Department of Gynecology, Obstetrics & Gynecology Hospital, Fudan University, 419 Fangxie Road, Shanghai, China.
J Exp Clin Cancer Res. 2010 Sep 10;29(1):124. doi: 10.1186/1756-9966-29-124.
Epithelial ovarian cancer is one of the most malignant cancers in women because metastasis occurs in the most of patients by the time of diagnosis. Cancer cells have strong capacity to form angiogenesis or vasculogenic mimicry, which plays the major role in its malignant phenotype. Vasculogenic mimicry might contribute to the failure of the angiogenesis-targeted therapy strategies. Under the microenvironment of the tumor, hypoxia is the most common phenomena because of the vast energy and oxygen consuming. In the present study, the endothelial-like cells induced by hypoxia from SKOV-3 and ES-2 ovarian cancer cells were harvested to investigate the changes in their biological behaviors.

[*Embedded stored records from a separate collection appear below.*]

(** The fields a fetch assigns, all at once; the setters below change one. *)
Definition assign (o : Options) (pk : string) (pkIn : list string) (since : option Z) (settled : bool)
    (after : option EventCursor) (extra : list Z) (limit perPK : Z) (cands : bool) : Options := {|
  o_Schema := o_Schema o; o_Table := o_Table o; o_PKValues := pk; o_PKValuesAlt := o_PKValuesAlt o;
  o_PKValuesIn := pkIn; o_PKAliases := o_PKAliases o; o_PKRange := o_PKRange o; o_EventType := o_EventType o;
  o_GTID := o_GTID o; o_Since := since; o_Until := o_Until o; o_UntilPos := o_UntilPos o;
  o_SincePos := o_SincePos o; o_SinceEventID := o_SinceEventID o;
  o_ArchivesCheckedThrough := o_ArchivesCheckedThrough o; o_sinceSettled := settled; o_AfterEvent := after;
  o_EventAnchor := o_EventAnchor o; o_BeforeEvent := o_BeforeEvent o; o_ExtraArchiveHours := extra;
  o_ChangedColumn := o_ChangedColumn o; o_QueryHash := o_QueryHash o; o_ColumnEq := o_ColumnEq o;
  o_Flag := o_Flag o; o_Limit := limit; o_LimitPerPK := perPK; o_LatestPerPKCandidates := cands;
  o_Order := o_Order o; o_DenyTables := o_DenyTables o; o_RedactColumns := o_RedactColumns o;
  o_AllowTables := o_AllowTables o; o_AllowColumns := o_AllowColumns o; o_ProfileActive := o_ProfileActive o |}.
(** The candidates end with the latest by time; where they do not differ, the
    latest by id are among those. *)
Lemma candidates_spec rows idx n cand differ : StronglySorted lt idx → latestPerPKCandidates rows idx n = (cand, differ) →
  lastn n cand = lastn n (pick rows idx) ∧ cand ⊆ pick rows idx ∧
  (differ = false → top (later compareEventID) n (pick rows idx) ⊆ lastn n (pick rows idx)).
Proof.
  intros Hs. unfold latestPerPKCandidates. destruct (Nat.leb_spec (length idx) n) as [Hle|Hgt].
  { intros [= <- <-]. split_and!; [done..|]. intros _. rewrite lastn_all by (unfold pick; by rewrite length_fmap). apply top_sub. }
  set (byTime := drop (length idx - n) idx). set (byID := take n _). set (extra := filter _ byID).
  assert (pick rows byTime = lastn n (pick rows idx)) as Ht.
  { unfold pick, lastn, byTime. by rewrite length_fmap, fmap_drop. }
  assert (length byTime = n) as Hlen by (unfold byTime; rewrite length_drop; lia).
  assert (∀ k, k ⊆ idx → pick rows k ⊆ pick rows idx) as Hmono.
  { intros k Hk r (i & -> & Hi)%list_elem_of_fmap. apply (list_elem_of_fmap_2 (rows !!!.)). auto. }
  assert (byTime ⊆ idx) as HbT by (intros i Hi; by eapply elem_of_sublist, sublist_drop).
  assert (byID ⊆ idx) as HbI.
  { intros i Hi. apply subseteq_take in Hi. by rewrite elem_of_sort_by in Hi. }
  assert (pick rows byID = top (later compareEventID) n (pick rows idx)) as Hid.
  { unfold pick, byID, top. rewrite fmap_take, sort_by_fmap. done. }
  destruct extra as [|e ex] eqn:Eex.
  - intros [= <- <-]. rewrite Ht. split_and!.
    + rewrite lastn_all; [done|]. rewrite lastn_length. lia.
    + rewrite <- Ht. by apply Hmono.
    + intros _. rewrite <- Hid, <- Ht. intros r (i & -> & Hi)%list_elem_of_fmap. apply (list_elem_of_fmap_2 (rows !!!.)).
      destruct (decide (i ∈ byTime)) as [|Hni]; [done|]. exfalso. apply (elem_of_nil i). rewrite <- Eex.
      by apply list_elem_of_filter.
  - rewrite <- Eex. intros [= <- <-]. assert (extra ⊆ idx) as Hex by (intros i [_ Hi]%list_elem_of_filter; auto).
    split_and!; [|apply Hmono; intros i; rewrite elem_of_sort_by, elem_of_app; intros [?|?]; auto|done].
    assert (sort_by Nat.compare (byTime ++ extra) = sort_by Nat.compare extra ++ byTime) as ->.
    { rewrite (sort_by_proper _ (byTime ++ extra) (extra ++ byTime)); [|intros x y _ _; apply Nat.compare_eq|by rewrite (comm (++))].
      rewrite sort_by_app; [|apply _|intros x y _ _; apply Nat.compare_eq|].
      - f_equal. apply sort_by_id, lt_sorted_le. eapply StronglySorted_sublist; [apply sublist_drop|done].
      - intros x y [Hx Hxi]%list_elem_of_filter Hy. apply HbI in Hxi. rewrite Nat.compare_le_iff.
        rewrite <- (take_drop (length idx - n) idx) in Hs, Hxi. apply StronglySorted_app in Hs as (Hc & _ & _).
        apply elem_of_app in Hxi as [Hxi|?]; [|done]. specialize (Hc x y Hxi Hy). lia. }
    unfold pick at 1. rewrite fmap_app. rewrite lastn_app_exact by by rewrite length_fmap. exact Ht.
Qed.

(** ** One key *)

Definition refused_keys (o : LatestPerPKOrder) : gset string := default ∅ (refused o).

Lemma refuse_keys o pk why : refused_keys (refuse o pk why) = {[pk]} ∪ refused_keys o.
Proof. unfold refuse, refused_keys. case_bool_decide; simpl; set_solver. Qed.

Abbreviation time := compareStatementTime.
Abbreviation byid := compareEventID.

(** What a key is left with: [own] are its rows, [full] its whole history,
    [differ] whether its candidates differ, [R] whether it is refused. *)
Inductive outcome (n : nat) (own full kept : list ResultRow) (differ : bool) (R : Prop) : Prop :=
| o_lsn : ¬ R → kept = newest time n own → Forall (λ r, has_byte slash (BinlogFile r) = true) kept → outcome n own full kept differ R
| o_agreed : kept = newest time n own → newest byid n own ≡ₚ kept → outcome n own full kept differ R
| o_refused : R → differ = true → kept = newest time n full → outcome n own full kept differ R
| o_sorted : ¬ R → differ = true → kept = newest byid n full → outcome n own full kept differ R.
Definition gap_verdict (snapshot until : Z) : bool * option string :=
  match co_WindowCovered opts with
  | None => (ArchivesPresent opts, None)
  | Some covered => match covered snapshot until with inl c => (negb c, None) | inr e => (true, Some e) end
  end.

(** With no caveat raised, no memo stands for one; the verdicts on windows are
    the probe's. *)
Record wf (s : cs) : Prop := {
  wf_clean : clean s → c_reported s = ∅ ∧ c_pkTypeGated s = ∅ ∧ (∀ k b, c_genPKGated s !! k = Some b → b = false) ∧ c_errs s = [];
  wf_gap : ∀ a b v, c_gapMemo s !! (a, b) = Some v → v = gap_verdict a b;
}.

Record quiet (s s' : cs) : Prop := {
  quiet_wf : wf s';
  quiet_outs : outs s' = outs s;
  quiet_clean : clean s' → clean s;
}.

Lemma quiet_refl s : wf s → quiet s s.
Proof. by split. Qed.

Lemma quiet_trans s s1 s2 : quiet s s1 → quiet s1 s2 → quiet s s2.
Proof. intros [] []. split; [done|congruence|auto]. Qed.

Lemma addIncomplete_from s s1 key : wf s → c_reported s1 = c_reported s → c_incomplete s1 = c_incomplete s →
  c_gapMemo s1 = c_gapMemo s → outs s1 = outs s → quiet s (addIncomplete key s1) ∧ ¬ clean (addIncomplete key s1).
Proof.
  intros [Hc Hg] Er Ei Eg Eo.
  assert (¬ clean (addIncomplete key s1)) as Hd.
  { unfold addIncomplete, clean. case_bool_decide as Hin.
    - rewrite Ei. intros Hcl. destruct (Hc Hcl) as [E _]. rewrite Er, E in Hin. set_solver.
    - simpl. by destruct (c_incomplete s1). }
  split; [|done]. split; [split; [done|]| |done].
  - unfold addIncomplete. case_bool_decide; simpl; rewrite Eg; done.
  - rewrite <- Eo. unfold addIncomplete. by case_bool_decide.
Qed.

Lemma addIncomplete_quiet s key : wf s → quiet s (addIncomplete key s).
Proof. intros H. by apply addIncomplete_from. Qed.

Lemma addIncomplete_dirty s key : wf s → ¬ clean (addIncomplete key s).
Proof. intros H. by eapply (proj2 (addIncomplete_from s s key H eq_refl eq_refl eq_refl eq_refl)). Qed.

Lemma quiet_same s s' : wf s → c_incomplete s' = c_incomplete s → c_reported s' = c_reported s →
  c_pkTypeGated s' = c_pkTypeGated s → c_genPKGated s' = c_genPKGated s → c_gapMemo s' = c_gapMemo s →
  c_errs s' = c_errs s → outs s' = outs s → quiet s s'.
Proof.
  intros [Hc Hg] E1 E2 E3 E4 E5 E6 E7. unfold clean in *.
  split; [split|done|unfold clean]; unfold clean; [rewrite E1, E2, E3, E4, E6; done|rewrite E5; done|by rewrite E1].
Qed.

Lemma addWarning_quiet s key : wf s → quiet s (addWarning key s).
Proof. intros H. unfold addWarning. case_bool_decide; [by apply quiet_refl|by apply quiet_same]. Qed.

Lemma generatedPKGated_quiet fk s : wf s →
  quiet s (generatedPKGated opts fk s).2 ∧ (clean (generatedPKGated opts fk s).2 → (generatedPKGated opts fk s).1 = false).
Proof.
  intros Hw. unfold generatedPKGated. destruct (c_genPKGated s !! fk_child fk) as [g|] eqn:Eg.
  { split; [by apply quiet_refl|]. intros Hc. destruct (wf_clean s Hw Hc) as (_ & _ & H & _). by eapply H. }
  destruct (match PKMetas opts with Some _ => _ | None => _ end) eqn:E; cbn [fst snd].
  - destruct (addIncomplete_from s s ("generatedpk:" +:+ fk_child fk) Hw) as [[[? ?] ? ?] Hd]; [done..|].
    split; [|done]. split; [split|..]; try done.
  - split; [|done]. destruct Hw as [Hc Hg]. split; [split|..]; try done.
    intros Hcl. destruct (Hc Hcl) as (? & ? & H & ?). repeat split; [done..| |done]. intros k b.
    simpl. rewrite lookup_insert_Some. naive_solver.
Qed.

The endothelial-like cells from SKOV-3 and ES-2 cells were harvested by laser capture microdissection. The biological behaviors of the endothelial-like cells, including proliferation, cell cycle, apoptosis, invasion and telomerase activity were determined by MTT, FCM, Transwell chamber and TRAP-ELISA methods. HIF-1α is the most important factor for the behavior changes under hypoxic condition. Some other genes relative to biological behaviors are also changes following the changes of HIF-1α. In order to elucidate the underlying mechanisms for these changes by hypoxia, the relative genes expressions including HIF-1α, CyclinD1, Flk-1, VEGF, p53 and V-src were determined by real-time PCR.
SKOV-3 and ES-2 cells were resistant to hypoxia by adoption of proliferation, apoptosis, differentiation and invasion. Combined with other studies, the more poorly cancer cells differentiate, the more strongly cells are resistant to hypoxia, the more possible to form vasculogenic mimicry. The changes in the expression of HIF-1α, and HIF-1α-dependent VEGF, Flk-1, Cyclin D1, and HIF-1α-independent p53 have been involved in this process.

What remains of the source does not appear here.